*Activity*
From the records below, please repeat exactly the line that has "x = 512%nat →", the line that has "else mkPio (p_sectors", and every line between them, and nothing else.

*Extracted records*
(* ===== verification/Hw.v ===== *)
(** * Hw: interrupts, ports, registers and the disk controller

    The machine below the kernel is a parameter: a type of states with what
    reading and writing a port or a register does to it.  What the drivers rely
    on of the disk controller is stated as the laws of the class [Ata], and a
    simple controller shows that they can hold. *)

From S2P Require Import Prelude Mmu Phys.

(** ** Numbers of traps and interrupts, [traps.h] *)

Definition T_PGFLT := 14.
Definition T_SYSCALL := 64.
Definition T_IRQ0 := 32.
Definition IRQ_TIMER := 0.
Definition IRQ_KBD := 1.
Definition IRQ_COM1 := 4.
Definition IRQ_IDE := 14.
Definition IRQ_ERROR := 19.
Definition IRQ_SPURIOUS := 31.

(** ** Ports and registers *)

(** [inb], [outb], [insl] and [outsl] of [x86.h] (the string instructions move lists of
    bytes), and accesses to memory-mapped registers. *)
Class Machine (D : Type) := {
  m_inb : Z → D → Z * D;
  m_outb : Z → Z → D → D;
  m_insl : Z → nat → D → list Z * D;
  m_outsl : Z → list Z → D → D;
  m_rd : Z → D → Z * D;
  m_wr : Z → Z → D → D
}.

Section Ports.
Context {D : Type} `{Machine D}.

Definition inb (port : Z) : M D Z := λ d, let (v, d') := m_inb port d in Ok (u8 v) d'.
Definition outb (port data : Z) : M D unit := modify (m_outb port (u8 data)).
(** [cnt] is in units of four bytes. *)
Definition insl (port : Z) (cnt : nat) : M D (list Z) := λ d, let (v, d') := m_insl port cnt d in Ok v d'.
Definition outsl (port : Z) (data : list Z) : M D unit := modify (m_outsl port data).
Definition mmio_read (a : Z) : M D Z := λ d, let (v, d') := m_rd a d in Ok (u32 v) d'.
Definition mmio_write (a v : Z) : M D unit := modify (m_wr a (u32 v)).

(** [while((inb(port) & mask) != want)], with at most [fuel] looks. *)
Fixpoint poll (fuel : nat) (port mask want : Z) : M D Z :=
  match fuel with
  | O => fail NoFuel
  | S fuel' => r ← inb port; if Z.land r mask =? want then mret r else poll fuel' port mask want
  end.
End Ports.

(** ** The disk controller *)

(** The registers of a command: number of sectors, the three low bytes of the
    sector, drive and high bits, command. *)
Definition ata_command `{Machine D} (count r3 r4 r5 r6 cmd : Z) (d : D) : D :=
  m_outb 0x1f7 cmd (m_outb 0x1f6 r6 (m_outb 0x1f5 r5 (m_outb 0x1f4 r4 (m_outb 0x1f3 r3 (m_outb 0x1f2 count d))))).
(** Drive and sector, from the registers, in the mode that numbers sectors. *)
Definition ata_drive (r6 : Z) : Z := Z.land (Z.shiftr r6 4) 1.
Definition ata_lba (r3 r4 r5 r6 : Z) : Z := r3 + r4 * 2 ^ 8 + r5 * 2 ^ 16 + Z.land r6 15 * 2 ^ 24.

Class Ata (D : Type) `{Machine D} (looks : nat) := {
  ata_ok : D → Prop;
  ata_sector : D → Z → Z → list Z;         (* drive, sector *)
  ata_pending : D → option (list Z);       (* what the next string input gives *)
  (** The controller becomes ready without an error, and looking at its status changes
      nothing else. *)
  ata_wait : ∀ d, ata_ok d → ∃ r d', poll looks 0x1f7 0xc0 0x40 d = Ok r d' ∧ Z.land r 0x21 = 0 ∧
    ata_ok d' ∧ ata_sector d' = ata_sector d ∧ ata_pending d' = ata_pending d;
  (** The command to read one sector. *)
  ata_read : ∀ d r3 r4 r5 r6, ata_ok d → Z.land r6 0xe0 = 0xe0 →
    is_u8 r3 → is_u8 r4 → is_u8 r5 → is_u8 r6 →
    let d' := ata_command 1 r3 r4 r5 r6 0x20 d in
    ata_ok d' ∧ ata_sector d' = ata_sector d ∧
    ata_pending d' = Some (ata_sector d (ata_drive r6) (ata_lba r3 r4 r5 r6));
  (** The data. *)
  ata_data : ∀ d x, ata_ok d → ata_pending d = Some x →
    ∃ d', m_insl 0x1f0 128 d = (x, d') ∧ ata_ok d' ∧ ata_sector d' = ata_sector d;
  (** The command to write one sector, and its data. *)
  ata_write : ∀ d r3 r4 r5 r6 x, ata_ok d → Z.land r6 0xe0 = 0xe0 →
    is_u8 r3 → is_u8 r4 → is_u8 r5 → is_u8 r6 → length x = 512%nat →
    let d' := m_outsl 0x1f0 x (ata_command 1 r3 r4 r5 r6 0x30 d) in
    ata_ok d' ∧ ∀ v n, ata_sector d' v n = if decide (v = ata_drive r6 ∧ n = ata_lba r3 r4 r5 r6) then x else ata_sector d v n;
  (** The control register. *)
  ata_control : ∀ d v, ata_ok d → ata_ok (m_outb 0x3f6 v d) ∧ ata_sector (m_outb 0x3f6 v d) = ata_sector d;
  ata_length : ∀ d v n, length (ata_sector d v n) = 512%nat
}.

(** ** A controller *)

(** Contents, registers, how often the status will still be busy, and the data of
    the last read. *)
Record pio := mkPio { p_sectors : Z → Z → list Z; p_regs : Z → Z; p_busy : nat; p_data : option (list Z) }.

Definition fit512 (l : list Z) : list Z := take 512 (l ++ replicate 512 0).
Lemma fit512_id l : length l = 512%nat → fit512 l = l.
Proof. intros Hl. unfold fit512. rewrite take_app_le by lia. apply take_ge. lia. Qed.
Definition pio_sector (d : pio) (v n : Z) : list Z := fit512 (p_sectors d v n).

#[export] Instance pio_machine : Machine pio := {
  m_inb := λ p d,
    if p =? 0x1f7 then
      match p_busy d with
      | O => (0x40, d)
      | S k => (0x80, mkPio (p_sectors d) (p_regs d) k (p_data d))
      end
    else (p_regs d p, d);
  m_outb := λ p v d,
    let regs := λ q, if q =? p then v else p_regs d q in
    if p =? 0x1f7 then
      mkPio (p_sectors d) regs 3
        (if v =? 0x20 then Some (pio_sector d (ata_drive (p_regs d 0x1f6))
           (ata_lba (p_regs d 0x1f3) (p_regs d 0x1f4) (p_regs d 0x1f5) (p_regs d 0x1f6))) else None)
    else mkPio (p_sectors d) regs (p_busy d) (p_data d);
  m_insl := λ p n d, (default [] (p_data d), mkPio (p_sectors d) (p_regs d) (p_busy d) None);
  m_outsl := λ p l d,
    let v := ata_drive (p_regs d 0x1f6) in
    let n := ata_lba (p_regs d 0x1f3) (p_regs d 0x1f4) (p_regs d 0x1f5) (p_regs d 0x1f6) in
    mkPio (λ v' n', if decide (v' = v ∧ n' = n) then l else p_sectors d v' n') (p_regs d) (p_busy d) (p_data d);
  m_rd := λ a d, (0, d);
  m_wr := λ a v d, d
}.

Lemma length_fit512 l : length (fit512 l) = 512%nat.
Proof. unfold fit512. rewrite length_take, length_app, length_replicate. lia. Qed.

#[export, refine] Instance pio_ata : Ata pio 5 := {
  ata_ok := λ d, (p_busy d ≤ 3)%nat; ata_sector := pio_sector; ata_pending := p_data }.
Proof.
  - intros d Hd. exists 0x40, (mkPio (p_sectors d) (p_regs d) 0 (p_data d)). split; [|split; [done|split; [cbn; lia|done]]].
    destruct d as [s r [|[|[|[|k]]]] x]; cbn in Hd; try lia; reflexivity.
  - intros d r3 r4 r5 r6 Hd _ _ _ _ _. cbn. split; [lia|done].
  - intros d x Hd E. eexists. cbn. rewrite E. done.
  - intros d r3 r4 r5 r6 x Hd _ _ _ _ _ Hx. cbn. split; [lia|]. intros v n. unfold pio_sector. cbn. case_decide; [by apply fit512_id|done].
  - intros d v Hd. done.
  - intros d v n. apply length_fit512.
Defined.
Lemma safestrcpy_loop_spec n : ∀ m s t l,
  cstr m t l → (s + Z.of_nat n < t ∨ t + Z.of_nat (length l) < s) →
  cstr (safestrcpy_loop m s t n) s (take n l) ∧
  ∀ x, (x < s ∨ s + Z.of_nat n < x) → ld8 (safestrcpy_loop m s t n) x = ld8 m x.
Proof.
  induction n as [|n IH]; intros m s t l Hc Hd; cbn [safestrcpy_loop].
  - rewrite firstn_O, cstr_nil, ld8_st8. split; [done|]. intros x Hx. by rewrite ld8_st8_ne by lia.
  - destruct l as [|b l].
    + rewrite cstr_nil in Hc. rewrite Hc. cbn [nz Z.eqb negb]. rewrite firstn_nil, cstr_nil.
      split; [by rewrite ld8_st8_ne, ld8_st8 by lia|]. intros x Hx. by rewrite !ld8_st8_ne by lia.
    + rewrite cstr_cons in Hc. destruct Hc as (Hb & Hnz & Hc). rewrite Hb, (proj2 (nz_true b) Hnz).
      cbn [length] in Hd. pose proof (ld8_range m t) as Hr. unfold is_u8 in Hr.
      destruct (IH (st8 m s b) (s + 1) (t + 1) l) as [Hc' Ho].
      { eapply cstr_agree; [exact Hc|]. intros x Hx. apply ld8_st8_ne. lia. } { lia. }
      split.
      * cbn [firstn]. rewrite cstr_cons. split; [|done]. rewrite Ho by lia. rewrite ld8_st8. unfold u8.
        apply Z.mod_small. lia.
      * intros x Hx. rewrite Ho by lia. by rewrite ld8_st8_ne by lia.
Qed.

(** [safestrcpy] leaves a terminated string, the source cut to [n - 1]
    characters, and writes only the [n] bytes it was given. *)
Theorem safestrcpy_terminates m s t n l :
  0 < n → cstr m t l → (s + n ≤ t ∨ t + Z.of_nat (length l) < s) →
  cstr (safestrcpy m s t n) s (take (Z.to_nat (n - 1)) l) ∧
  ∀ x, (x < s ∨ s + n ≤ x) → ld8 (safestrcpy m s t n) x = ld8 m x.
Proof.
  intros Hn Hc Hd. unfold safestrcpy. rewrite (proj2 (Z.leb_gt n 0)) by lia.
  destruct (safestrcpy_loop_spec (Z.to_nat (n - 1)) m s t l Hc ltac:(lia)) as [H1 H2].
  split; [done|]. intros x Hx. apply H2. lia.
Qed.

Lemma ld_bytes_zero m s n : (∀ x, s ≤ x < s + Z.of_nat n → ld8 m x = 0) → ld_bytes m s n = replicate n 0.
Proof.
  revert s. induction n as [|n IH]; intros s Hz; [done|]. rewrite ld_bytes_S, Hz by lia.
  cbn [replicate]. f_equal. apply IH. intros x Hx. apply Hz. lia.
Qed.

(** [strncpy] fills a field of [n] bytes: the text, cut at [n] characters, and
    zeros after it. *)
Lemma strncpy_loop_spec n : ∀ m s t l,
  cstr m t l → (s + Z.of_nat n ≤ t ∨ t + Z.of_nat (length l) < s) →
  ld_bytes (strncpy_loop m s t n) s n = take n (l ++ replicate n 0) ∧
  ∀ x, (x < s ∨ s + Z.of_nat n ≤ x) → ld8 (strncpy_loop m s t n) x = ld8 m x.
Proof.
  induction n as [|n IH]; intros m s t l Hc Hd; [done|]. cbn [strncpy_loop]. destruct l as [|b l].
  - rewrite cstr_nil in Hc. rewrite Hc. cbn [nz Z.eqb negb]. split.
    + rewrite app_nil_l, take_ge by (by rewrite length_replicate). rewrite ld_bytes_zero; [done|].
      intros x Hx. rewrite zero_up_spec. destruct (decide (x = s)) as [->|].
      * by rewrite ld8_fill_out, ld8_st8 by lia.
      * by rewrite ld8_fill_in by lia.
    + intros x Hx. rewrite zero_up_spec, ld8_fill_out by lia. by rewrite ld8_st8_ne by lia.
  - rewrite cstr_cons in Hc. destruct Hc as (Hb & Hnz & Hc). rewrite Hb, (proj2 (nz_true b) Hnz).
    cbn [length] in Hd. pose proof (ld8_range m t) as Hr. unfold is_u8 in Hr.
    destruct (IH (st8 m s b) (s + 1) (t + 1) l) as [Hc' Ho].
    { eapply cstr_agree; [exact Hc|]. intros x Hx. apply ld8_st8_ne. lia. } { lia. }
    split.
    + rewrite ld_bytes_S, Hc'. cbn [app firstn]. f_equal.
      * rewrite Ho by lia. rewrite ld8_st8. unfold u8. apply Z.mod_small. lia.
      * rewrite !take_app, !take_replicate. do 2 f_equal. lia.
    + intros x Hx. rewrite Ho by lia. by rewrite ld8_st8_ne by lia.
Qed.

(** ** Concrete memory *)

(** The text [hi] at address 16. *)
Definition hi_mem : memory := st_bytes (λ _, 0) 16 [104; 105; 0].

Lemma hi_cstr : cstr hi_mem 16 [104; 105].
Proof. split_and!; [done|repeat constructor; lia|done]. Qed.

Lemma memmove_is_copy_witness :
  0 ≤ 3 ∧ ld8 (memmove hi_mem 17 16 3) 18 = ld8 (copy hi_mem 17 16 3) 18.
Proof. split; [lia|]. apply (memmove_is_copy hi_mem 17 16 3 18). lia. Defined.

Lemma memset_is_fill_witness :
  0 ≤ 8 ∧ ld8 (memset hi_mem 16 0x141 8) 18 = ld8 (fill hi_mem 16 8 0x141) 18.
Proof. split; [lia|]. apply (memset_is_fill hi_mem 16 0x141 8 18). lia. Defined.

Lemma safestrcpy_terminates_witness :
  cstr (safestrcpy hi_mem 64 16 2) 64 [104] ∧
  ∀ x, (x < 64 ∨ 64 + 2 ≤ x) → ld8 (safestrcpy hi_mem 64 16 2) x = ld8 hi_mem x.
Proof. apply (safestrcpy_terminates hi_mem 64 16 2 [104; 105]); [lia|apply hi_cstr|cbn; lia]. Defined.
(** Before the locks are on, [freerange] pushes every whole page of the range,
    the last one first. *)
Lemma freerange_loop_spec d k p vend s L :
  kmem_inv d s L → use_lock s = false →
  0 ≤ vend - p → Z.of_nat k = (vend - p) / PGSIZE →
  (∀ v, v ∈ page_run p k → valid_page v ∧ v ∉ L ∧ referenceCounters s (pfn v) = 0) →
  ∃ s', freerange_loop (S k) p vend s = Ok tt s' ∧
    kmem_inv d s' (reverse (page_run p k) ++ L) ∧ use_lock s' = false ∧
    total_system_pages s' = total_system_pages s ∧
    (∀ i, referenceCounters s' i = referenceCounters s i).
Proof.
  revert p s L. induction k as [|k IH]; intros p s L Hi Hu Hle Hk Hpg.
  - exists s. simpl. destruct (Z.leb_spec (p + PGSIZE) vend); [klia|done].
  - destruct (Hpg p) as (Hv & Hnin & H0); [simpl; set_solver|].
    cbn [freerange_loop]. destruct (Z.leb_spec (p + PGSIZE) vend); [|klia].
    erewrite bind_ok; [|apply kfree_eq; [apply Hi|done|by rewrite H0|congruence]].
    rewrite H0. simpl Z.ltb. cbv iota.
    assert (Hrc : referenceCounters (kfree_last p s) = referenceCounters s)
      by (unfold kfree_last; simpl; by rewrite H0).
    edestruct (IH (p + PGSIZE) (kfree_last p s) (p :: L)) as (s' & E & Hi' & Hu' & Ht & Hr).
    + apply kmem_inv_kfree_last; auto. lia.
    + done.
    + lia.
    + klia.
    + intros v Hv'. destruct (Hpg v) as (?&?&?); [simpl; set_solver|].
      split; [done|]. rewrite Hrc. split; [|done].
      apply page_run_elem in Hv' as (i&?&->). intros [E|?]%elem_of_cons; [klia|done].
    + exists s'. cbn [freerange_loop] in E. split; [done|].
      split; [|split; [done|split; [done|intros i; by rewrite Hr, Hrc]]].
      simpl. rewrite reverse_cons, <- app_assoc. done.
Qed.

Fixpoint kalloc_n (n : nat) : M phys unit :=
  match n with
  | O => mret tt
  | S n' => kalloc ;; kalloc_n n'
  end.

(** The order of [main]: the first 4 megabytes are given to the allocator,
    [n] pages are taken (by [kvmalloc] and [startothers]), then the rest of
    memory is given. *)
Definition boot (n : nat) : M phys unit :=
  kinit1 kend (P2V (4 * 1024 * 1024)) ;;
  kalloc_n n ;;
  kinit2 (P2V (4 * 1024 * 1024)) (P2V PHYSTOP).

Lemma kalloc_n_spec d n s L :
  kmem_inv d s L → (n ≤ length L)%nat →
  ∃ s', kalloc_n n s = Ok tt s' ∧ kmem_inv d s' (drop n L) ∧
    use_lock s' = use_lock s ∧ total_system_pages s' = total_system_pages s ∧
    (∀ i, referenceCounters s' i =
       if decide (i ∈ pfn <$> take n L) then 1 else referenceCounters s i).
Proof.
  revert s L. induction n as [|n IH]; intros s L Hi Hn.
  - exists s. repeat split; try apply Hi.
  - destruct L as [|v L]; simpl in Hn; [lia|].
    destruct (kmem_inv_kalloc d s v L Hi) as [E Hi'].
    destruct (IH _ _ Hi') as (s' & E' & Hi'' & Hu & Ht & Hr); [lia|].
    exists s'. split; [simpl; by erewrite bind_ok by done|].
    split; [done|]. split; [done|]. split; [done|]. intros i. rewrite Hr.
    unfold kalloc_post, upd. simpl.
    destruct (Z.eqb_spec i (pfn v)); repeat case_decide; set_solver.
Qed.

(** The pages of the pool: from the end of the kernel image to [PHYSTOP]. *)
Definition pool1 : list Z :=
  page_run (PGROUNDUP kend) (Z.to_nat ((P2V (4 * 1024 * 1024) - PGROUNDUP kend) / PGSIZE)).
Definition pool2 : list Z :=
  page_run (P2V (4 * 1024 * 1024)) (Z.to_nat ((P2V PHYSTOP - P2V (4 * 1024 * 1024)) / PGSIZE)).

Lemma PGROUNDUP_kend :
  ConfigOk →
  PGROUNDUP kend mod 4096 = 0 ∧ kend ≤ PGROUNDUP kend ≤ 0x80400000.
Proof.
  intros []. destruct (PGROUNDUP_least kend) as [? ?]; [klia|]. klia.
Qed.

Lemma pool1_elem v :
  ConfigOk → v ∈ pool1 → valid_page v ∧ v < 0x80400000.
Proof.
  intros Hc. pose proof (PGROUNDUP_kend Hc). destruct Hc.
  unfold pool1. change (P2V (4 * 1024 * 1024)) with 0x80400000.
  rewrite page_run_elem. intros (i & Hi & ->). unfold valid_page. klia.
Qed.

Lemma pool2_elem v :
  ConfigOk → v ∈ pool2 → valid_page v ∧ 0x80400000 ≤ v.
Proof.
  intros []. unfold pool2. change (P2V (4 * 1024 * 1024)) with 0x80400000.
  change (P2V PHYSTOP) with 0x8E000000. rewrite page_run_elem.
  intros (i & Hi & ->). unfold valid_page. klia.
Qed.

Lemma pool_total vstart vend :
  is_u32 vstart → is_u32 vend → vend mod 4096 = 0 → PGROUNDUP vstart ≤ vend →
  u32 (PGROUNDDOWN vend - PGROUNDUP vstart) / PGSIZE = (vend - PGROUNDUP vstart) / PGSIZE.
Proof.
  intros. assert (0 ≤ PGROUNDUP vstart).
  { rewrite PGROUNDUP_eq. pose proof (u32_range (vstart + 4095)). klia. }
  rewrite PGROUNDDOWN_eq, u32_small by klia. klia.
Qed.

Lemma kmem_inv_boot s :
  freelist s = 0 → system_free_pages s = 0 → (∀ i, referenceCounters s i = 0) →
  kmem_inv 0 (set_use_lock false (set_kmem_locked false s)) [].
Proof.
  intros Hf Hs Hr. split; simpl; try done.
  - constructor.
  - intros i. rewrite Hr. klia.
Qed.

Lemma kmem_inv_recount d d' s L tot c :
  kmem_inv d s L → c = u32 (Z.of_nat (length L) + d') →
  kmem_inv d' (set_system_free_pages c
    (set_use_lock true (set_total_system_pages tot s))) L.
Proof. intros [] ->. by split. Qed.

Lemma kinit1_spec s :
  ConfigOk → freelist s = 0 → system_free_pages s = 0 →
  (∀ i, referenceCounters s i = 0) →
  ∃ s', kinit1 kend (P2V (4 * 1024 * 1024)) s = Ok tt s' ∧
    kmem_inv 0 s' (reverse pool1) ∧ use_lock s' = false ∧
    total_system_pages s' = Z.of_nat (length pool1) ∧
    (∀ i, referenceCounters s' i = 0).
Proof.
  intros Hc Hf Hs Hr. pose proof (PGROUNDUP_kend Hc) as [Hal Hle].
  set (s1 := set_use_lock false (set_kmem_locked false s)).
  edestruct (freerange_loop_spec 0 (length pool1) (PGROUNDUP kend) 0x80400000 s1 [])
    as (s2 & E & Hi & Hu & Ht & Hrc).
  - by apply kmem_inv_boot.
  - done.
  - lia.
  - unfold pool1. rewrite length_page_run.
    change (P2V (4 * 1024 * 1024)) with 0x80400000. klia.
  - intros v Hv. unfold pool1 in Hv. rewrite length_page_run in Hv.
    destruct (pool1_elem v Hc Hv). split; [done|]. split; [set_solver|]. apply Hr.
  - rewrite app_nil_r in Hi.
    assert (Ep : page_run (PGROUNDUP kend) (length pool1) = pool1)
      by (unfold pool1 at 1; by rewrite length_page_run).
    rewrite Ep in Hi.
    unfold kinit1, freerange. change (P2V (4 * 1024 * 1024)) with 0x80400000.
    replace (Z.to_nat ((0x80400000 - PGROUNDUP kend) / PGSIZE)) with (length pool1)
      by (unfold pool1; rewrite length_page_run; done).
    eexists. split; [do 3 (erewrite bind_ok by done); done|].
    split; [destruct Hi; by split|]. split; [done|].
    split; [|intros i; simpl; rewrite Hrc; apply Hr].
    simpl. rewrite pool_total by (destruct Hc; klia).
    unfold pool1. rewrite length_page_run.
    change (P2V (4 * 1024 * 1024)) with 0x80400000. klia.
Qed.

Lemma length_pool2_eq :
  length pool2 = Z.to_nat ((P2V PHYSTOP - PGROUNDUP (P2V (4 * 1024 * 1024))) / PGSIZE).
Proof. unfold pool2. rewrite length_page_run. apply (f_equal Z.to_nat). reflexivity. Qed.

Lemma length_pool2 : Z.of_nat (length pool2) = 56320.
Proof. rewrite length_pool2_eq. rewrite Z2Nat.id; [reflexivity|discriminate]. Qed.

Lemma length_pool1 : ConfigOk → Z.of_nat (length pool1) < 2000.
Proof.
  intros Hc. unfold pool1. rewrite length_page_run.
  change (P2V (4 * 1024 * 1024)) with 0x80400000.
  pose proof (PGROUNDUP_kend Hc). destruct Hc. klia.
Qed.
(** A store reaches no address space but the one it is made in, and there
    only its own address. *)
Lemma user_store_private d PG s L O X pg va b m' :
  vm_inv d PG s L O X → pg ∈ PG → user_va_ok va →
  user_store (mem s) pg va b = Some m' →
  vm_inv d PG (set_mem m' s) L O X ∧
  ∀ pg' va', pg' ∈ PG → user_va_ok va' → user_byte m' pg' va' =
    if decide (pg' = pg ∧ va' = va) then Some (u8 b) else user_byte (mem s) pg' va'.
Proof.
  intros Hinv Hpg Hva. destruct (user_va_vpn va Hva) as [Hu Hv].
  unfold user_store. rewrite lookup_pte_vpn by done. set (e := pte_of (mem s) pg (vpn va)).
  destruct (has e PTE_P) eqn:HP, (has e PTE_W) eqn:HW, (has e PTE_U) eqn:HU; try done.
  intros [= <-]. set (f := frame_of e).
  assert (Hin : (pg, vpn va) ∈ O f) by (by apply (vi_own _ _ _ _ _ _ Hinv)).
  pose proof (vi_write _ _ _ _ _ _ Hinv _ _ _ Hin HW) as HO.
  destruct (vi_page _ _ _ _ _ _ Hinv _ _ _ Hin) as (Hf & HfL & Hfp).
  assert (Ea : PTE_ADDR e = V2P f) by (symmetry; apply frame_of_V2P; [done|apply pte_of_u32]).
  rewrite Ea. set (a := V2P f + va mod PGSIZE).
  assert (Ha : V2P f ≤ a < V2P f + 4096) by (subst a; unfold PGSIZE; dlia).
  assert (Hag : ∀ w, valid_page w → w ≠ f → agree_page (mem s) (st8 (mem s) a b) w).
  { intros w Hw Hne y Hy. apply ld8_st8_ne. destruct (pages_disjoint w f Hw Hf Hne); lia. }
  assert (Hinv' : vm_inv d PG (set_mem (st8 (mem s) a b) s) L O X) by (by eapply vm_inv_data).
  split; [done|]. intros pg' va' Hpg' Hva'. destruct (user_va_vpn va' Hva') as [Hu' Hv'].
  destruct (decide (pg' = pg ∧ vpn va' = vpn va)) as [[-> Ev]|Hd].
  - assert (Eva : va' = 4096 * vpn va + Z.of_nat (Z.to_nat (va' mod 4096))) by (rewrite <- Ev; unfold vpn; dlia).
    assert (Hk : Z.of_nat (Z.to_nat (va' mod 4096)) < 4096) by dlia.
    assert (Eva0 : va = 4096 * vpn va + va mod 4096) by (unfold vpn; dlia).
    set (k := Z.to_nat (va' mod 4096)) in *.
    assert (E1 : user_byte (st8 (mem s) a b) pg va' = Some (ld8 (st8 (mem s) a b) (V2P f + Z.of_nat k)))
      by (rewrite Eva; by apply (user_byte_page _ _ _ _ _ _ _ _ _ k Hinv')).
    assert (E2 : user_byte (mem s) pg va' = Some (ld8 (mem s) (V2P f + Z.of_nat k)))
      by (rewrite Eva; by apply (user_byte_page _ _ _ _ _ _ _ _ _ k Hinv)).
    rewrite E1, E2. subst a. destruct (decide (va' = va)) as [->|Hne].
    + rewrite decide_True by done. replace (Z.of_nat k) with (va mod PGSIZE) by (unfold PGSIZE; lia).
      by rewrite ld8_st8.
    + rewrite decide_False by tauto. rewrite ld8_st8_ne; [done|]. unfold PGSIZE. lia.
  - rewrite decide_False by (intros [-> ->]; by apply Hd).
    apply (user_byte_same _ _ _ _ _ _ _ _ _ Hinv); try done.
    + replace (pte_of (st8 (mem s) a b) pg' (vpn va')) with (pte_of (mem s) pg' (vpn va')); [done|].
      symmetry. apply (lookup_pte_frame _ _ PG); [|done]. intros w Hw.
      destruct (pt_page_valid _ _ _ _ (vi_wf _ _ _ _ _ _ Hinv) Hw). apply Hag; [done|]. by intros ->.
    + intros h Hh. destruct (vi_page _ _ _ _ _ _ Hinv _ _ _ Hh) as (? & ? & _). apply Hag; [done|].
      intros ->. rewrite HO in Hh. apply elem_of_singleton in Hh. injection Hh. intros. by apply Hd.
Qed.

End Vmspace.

*Reply*
    is_u8 r3 → is_u8 r4 → is_u8 r5 → is_u8 r6 → length x = 512%nat →
    let d' := m_outsl 0x1f0 x (ata_command 1 r3 r4 r5 r6 0x30 d) in
    ata_ok d' ∧ ∀ v n, ata_sector d' v n = if decide (v = ata_drive r6 ∧ n = ata_lba r3 r4 r5 r6) then x else ata_sector d v n;
  (** The control register. *)
  ata_control : ∀ d v, ata_ok d → ata_ok (m_outb 0x3f6 v d) ∧ ata_sector (m_outb 0x3f6 v d) = ata_sector d;
  ata_length : ∀ d v n, length (ata_sector d v n) = 512%nat
}.

(** ** A controller *)

(** Contents, registers, how often the status will still be busy, and the data of
    the last read. *)
Record pio := mkPio { p_sectors : Z → Z → list Z; p_regs : Z → Z; p_busy : nat; p_data : option (list Z) }.

Definition fit512 (l : list Z) : list Z := take 512 (l ++ replicate 512 0).
Lemma fit512_id l : length l = 512%nat → fit512 l = l.
Proof. intros Hl. unfold fit512. rewrite take_app_le by lia. apply take_ge. lia. Qed.
Definition pio_sector (d : pio) (v n : Z) : list Z := fit512 (p_sectors d v n).

#[export] Instance pio_machine : Machine pio := {
  m_inb := λ p d,
    if p =? 0x1f7 then
      match p_busy d with
      | O => (0x40, d)
      | S k => (0x80, mkPio (p_sectors d) (p_regs d) k (p_data d))
      end
    else (p_regs d p, d);
  m_outb := λ p v d,
    let regs := λ q, if q =? p then v else p_regs d q in
    if p =? 0x1f7 then
      mkPio (p_sectors d) regs 3
        (if v =? 0x20 then Some (pio_sector d (ata_drive (p_regs d 0x1f6))
           (ata_lba (p_regs d 0x1f3) (p_regs d 0x1f4) (p_regs d 0x1f5) (p_regs d 0x1f6))) else None)
    else mkPio (p_sectors d) regs (p_busy d) (p_data d);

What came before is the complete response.